* **Your goal**
Please write out exactly the lines of the data below from the line holding "maps and the" through the line holding "c_DstAs : Z;", and leave out the rest.

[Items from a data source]
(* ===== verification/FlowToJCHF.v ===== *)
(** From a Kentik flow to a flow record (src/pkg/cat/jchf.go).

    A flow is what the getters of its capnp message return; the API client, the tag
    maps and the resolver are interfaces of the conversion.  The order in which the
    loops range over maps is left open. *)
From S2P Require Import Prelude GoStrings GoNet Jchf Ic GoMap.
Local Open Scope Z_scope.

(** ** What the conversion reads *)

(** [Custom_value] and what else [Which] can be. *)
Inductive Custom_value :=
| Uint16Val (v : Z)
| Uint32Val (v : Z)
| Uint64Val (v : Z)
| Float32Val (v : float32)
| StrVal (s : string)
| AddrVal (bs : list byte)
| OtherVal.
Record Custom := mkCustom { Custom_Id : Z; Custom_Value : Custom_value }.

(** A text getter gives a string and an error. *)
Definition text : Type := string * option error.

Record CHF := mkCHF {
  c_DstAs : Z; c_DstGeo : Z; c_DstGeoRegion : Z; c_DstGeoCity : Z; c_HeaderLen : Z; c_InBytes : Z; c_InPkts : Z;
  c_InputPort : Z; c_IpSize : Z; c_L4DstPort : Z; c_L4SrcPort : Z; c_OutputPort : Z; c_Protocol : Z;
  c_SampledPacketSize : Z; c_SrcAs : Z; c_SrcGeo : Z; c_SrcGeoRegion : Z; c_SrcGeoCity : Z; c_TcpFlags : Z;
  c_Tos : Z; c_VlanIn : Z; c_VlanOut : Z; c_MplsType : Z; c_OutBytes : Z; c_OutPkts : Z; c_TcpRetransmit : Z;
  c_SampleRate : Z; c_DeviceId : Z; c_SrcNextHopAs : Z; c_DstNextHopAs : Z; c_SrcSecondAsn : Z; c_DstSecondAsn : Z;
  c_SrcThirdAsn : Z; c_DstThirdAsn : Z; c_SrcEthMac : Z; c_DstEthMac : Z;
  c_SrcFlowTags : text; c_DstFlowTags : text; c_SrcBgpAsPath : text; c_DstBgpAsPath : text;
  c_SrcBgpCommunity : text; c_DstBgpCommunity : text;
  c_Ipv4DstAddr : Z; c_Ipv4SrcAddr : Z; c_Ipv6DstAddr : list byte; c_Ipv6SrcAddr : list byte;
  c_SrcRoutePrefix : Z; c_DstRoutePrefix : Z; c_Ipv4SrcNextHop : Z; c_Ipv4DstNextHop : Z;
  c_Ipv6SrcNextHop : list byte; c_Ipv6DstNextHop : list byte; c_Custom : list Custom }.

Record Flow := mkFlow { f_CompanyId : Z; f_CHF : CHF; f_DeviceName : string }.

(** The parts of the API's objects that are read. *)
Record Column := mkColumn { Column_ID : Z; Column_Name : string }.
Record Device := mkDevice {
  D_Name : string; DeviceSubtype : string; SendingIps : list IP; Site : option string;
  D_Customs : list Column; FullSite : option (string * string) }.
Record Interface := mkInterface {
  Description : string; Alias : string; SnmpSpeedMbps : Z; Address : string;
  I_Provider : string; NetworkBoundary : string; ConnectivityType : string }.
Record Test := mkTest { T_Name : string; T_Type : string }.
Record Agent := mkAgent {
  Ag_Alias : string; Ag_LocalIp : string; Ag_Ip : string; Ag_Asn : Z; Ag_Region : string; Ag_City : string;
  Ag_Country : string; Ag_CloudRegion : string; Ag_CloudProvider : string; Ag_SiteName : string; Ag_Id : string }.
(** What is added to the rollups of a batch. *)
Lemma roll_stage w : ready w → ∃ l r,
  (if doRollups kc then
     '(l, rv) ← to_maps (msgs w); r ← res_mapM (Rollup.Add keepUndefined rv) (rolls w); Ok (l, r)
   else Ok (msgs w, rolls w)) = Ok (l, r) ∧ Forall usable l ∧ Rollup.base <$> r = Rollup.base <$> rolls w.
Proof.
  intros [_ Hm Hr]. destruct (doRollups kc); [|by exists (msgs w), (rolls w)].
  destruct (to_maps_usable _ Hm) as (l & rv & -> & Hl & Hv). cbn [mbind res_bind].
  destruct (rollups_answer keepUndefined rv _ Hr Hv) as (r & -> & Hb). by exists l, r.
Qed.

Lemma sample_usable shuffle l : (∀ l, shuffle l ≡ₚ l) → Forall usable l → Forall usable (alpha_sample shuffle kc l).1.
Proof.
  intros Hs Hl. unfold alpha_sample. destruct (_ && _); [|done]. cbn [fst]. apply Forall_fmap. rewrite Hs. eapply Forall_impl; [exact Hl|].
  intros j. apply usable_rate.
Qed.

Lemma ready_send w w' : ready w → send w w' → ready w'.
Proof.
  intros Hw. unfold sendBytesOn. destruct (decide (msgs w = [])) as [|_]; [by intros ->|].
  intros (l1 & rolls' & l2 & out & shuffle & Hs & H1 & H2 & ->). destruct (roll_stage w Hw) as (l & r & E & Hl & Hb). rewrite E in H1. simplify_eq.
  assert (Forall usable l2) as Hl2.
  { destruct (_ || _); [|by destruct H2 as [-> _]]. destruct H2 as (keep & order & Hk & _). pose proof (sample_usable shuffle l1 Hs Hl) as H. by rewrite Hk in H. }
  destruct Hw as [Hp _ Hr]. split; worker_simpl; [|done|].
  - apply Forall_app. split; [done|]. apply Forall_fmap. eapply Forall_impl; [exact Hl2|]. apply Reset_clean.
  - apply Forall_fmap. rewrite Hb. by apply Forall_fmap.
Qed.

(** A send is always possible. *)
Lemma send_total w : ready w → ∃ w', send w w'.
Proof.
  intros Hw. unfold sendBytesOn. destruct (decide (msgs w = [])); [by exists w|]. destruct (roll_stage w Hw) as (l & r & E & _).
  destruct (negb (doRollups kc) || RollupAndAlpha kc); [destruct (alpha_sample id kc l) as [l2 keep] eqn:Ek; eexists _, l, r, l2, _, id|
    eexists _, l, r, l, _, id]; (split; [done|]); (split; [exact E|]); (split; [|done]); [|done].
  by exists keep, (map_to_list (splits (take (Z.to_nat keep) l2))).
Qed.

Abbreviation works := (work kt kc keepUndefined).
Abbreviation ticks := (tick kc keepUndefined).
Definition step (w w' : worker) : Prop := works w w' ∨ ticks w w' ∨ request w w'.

* **Response**
    maps and the resolver are interfaces of the conversion.  The order in which the
    loops range over maps is left open. *)
From S2P Require Import Prelude GoStrings GoNet Jchf Ic GoMap.
Local Open Scope Z_scope.

(** ** What the conversion reads *)

(** [Custom_value] and what else [Which] can be. *)
Inductive Custom_value :=
| Uint16Val (v : Z)
| Uint32Val (v : Z)
| Uint64Val (v : Z)
| Float32Val (v : float32)
| StrVal (s : string)
| AddrVal (bs : list byte)
| OtherVal.
Record Custom := mkCustom { Custom_Id : Z; Custom_Value : Custom_value }.

(** A text getter gives a string and an error. *)
Definition text : Type := string * option error.

Record CHF := mkCHF {
  c_DstAs : Z; c_DstGeo : Z; c_DstGeoRegion : Z; c_DstGeoCity : Z; c_HeaderLen : Z; c_InBytes : Z; c_InPkts : Z;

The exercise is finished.